Em sigilo, TJ do Rio aprova pagar adicional em salários de magistrados

Eduardo Militão

Do UOL, em Brasília

22/09/2021 04h00

Num processo sigiloso, o Conselho da Magistratura do Tribunal de Justiça do Rio de Janeiro aprovou o pagamento de verbas de “direitos pessoais”, principalmente o adicional por tempo de serviço, a seus magistrados. O relator do processo é o próprio presidente do TJ, Henrique Figueiredo, de acordo com documentos obtidos pelo UOL.

Os valores serão retroativos a 2005, mas não se sabe quanto tudo vai custar. Falta ainda a análise de um recurso contra a decisão. Depois que ele for julgado, os pagamentos devem começar em três meses.

A assessoria do TJ do Rio disse ao UOL que “está apenas cumprindo julgados do STF“. O órgão afirmou que os valores a serem pagos não vão ultrapassar o teto constitucional, ou seja, não serão supersalários.

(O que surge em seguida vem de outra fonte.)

(** X13.  A falsy [apiKey] (undefined, null, the empty string, zero) counts
    as no key: the only construction is the one from the network alone, and
    the caller gets what a call without key gets. *)
Theorem falsy_apiKey_is_no_key (network apiKey : JsVal) :
  truthy apiKey = false ->
  constructions (snd (etherscan I network apiKey))
    = [(EtherscanProvider, [net network])] /\
  fst (etherscan I network apiKey) = fst (etherscan I network JUndefined) /\
  constructions (snd (infura I network apiKey))
    = [(InfuraProvider, [net network])] /\
  fst (infura I network apiKey) = fst (infura I network JUndefined).
Proof.
  intros Hk. repeat split; run_generator; rewrite Hk; simpl;
    match goal with
    | |- context [providers I ?c ?a] => by destruct (providers I c a)
    end.
Qed.

(** X14.  Nothing a constructor throws is lost and nothing is logged
    without a throw: either no error is logged and every construction
    attempted succeeded, or exactly one error is logged, as the last event,
    and it is the one thrown by the last construction attempted. *)
Theorem generators_log_every_throw (m : Method) (args : list JsVal) :
  (errors (snd (colonyWallet I m args)) = [] /\
   Forall (fun c => exists p, providers I (fst c) (snd c) = Ok p)
          (constructions (snd (colonyWallet I m args)))) \/
  (exists e msg params class cargs,
      errors (snd (colonyWallet I m args)) = [e] /\
      last (snd (colonyWallet I m args)) = Some (Error msg params e) /\
      last (constructions (snd (colonyWallet I m args))) = Some (class, cargs) /\
      providers I class cargs = Err e).
Proof.
  destruct m; simpl; generator_cases;
    first [ left; split; [reflexivity|]; repeat constructor; by eexists
          | right; eexists _, _, _, _, _; repeat split; eassumption ].
Qed.

(** X15.  With an injected wallet present, [metamask] emits no warning and
    attempts exactly one construction, of a [Web3Provider] on
    [global.web3.currentProvider] and the network; it returns the provider
    if that succeeds and the empty object if it throws. *)
Theorem metamask_available (network : JsVal) :
  truthy (global_web3 I) = true ->
  truthy (global_web3_currentProvider I) = true ->
  warnings (snd (metamask I network)) = [] /\
  constructions (snd (metamask I network))
    = [(Web3Provider, [global_web3_currentProvider I; net network])] /\
  fst (metamask I network) =
    match providers I Web3Provider [global_web3_currentProvider I; net network] with
    | Ok p => Ok p
    | Err _ => Ok empty_object
    end.
Proof.
  intros Hw Hc. run_generator. rewrite Hw, Hc. simpl.
  by destruct (providers I Web3Provider _).
Qed.

(** X16.  A generator only ever instantiates its own class, and it does so
    at most twice for [etherscan] and [infura] and at most once for
    [localhost] and [metamask]. *)
Theorem generators_construct_own_class (m : Method) (args : list JsVal) :
  Forall (fun c => fst c = class_of m)
         (constructions (snd (colonyWallet I m args))) /\
  length (constructions (snd (colonyWallet I m args)))
    <= match m with Etherscan | Infura => 2 | Localhost | Metamask => 1 end.
Proof.
  destruct m; simpl; generator_cases; split; simpl;
    try lia; repeat constructor.
Qed.

(** X17.  No constructor is ever handed [undefined] where a default exists:
    the network of every construction is defined, and so is the url of a
    [JsonRpcProvider]. *)
Theorem generators_never_pass_undefined (m : Method) (args : list JsVal) :
  Forall (fun c => network_of c <> JUndefined /\
                   (fst c = JsonRpcProvider /\ arg 0 (snd c) <> JUndefined \/
                    fst c <> JsonRpcProvider))
         (constructions (snd (colonyWallet I m args))).
Proof.
  destruct m; simpl; generator_cases;
    repeat (apply List.Forall_cons;
            [split;
             [apply or_default_defined
             |first [ by right
                    | left; split; [reflexivity|apply or_default_defined] ]]|]);
    apply List.Forall_nil.
Qed.

End GeneratorsFurther.

(** Witnesses for the further properties of the generators. *)

Lemma keyed_provider_kept_on_late_throw_witness :
  truthy (JStr "key") = true /\
  etherscan keyed_only_host JUndefined (JStr "key") =
    (Ok (JObj {[ "network" := JStr "homestead"; "apiKey" := JStr "key" ]}),
     [New EtherscanProvider [JStr "homestead"; JStr "key"];
      Warn "etherscan: no api key";
      New EtherscanProvider [JStr "homestead"];
      Error "etherscan: connection failed" [JStr "homestead"; JStr "key"]
            {| name := "Error"; message := "missing api key" |}]) /\
  fst (infura keyed_only_host JUndefined (JStr "key")) =
    Ok (JObj {[ "network" := JStr "homestead"; "apiKey" := JStr "key" ]}).
Proof.
  destruct (keyed_provider_kept_on_late_throw keyed_only_host JUndefined
              (JStr "key") eq_refl) as [Hetherscan Hinfura].
  split; [reflexivity|]. split.
  - apply Hetherscan; reflexivity.
  - rewrite (Hinfura
               (JObj {[ "network" := JStr "homestead"; "apiKey" := JStr "key" ]})
               {| name := "Error"; message := "missing api key" |});
      reflexivity.
Defined.

Lemma falsy_apiKey_is_no_key_witness :
  truthy (JStr "") = false /\
  constructions (snd (etherscan node_host (JStr "ropsten") (JStr "")))
    = [(EtherscanProvider, [JStr "ropsten"])] /\
  fst (etherscan node_host (JStr "ropsten") (JStr ""))
    = fst (etherscan node_host (JStr "ropsten") JUndefined).
Proof.
  destruct (falsy_apiKey_is_no_key node_host (JStr "ropsten") (JStr "") eq_refl)
    as (Hone & Hsame & _).
  split; [reflexivity|]. split; [exact Hone|exact Hsame].
Defined.

Lemma metamask_available_witness :
  truthy (global_web3 browser_host) = true /\
  truthy (global_web3_currentProvider browser_host) = true /\
  warnings (snd (metamask browser_host JUndefined)) = [] /\
  fst (metamask browser_host JUndefined)
    = Ok (JObj {[ "web3" := JObj ∅; "network" := JStr "homestead" ]}).
Proof.
  destruct (metamask_available browser_host JUndefined eq_refl eq_refl)
    as (Hquiet & _ & Hresult).
  split; [reflexivity|]. split; [reflexivity|]. split; [exact Hquiet|].
  rewrite Hresult. reflexivity.
Defined.

(* ===================================================================== *)
(** ** What reaches the log *)
(* ===================================================================== *)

Questionado por três vezes, o tribunal não explicou porque tomou a decisão em sigilo (leia mais abaixo).

Especialistas consultados pela reportagem ressaltam, porém, que a falta de clareza da decisão do TJ traz o “risco” de serem feitos pagamentos “milionários” acima do teto constitucional, hoje fixado em R$ 39 mil. Além disso, estranharam o fato de o processo e a decisão terem sido tomados em sigilo.

Pedidos vieram de associações

Os pedidos de pagamentos partiram da Amaerj (Associação dos Magistrados do Rio) e da Andes (Associação Nacional dos Desembargadores).

O desembargador do TJ Marcelo Buhatem, presidente da Andes, estimou que o impacto orçamentário será pequeno e que, “em tese”, 300 magistrados receberiam o benefício. “Isso é muito incipiente perto do orçamento global”, afirmou ao UOL.

Somos mil juízes e desembargadores. Esse impacto financeiro não será relevante. Não tem esse impacto todo. Somos mil, só 300 receberiam em tese”Marcelo Buhatem, desembargador do TJ do Rio e presidente de associação

Relator do processo sigiloso que pediu os pagamentos, Henrique Figueira e os demais desembargadores votaram “por unanimidade” a favor dos pagamentos retroativos. A decisão foi tomada pelo conselho em 22 de julho, sem divulgação de pauta no site do TJ.

Além do valor do impacto orçamentário, é ignorado o número de beneficiários.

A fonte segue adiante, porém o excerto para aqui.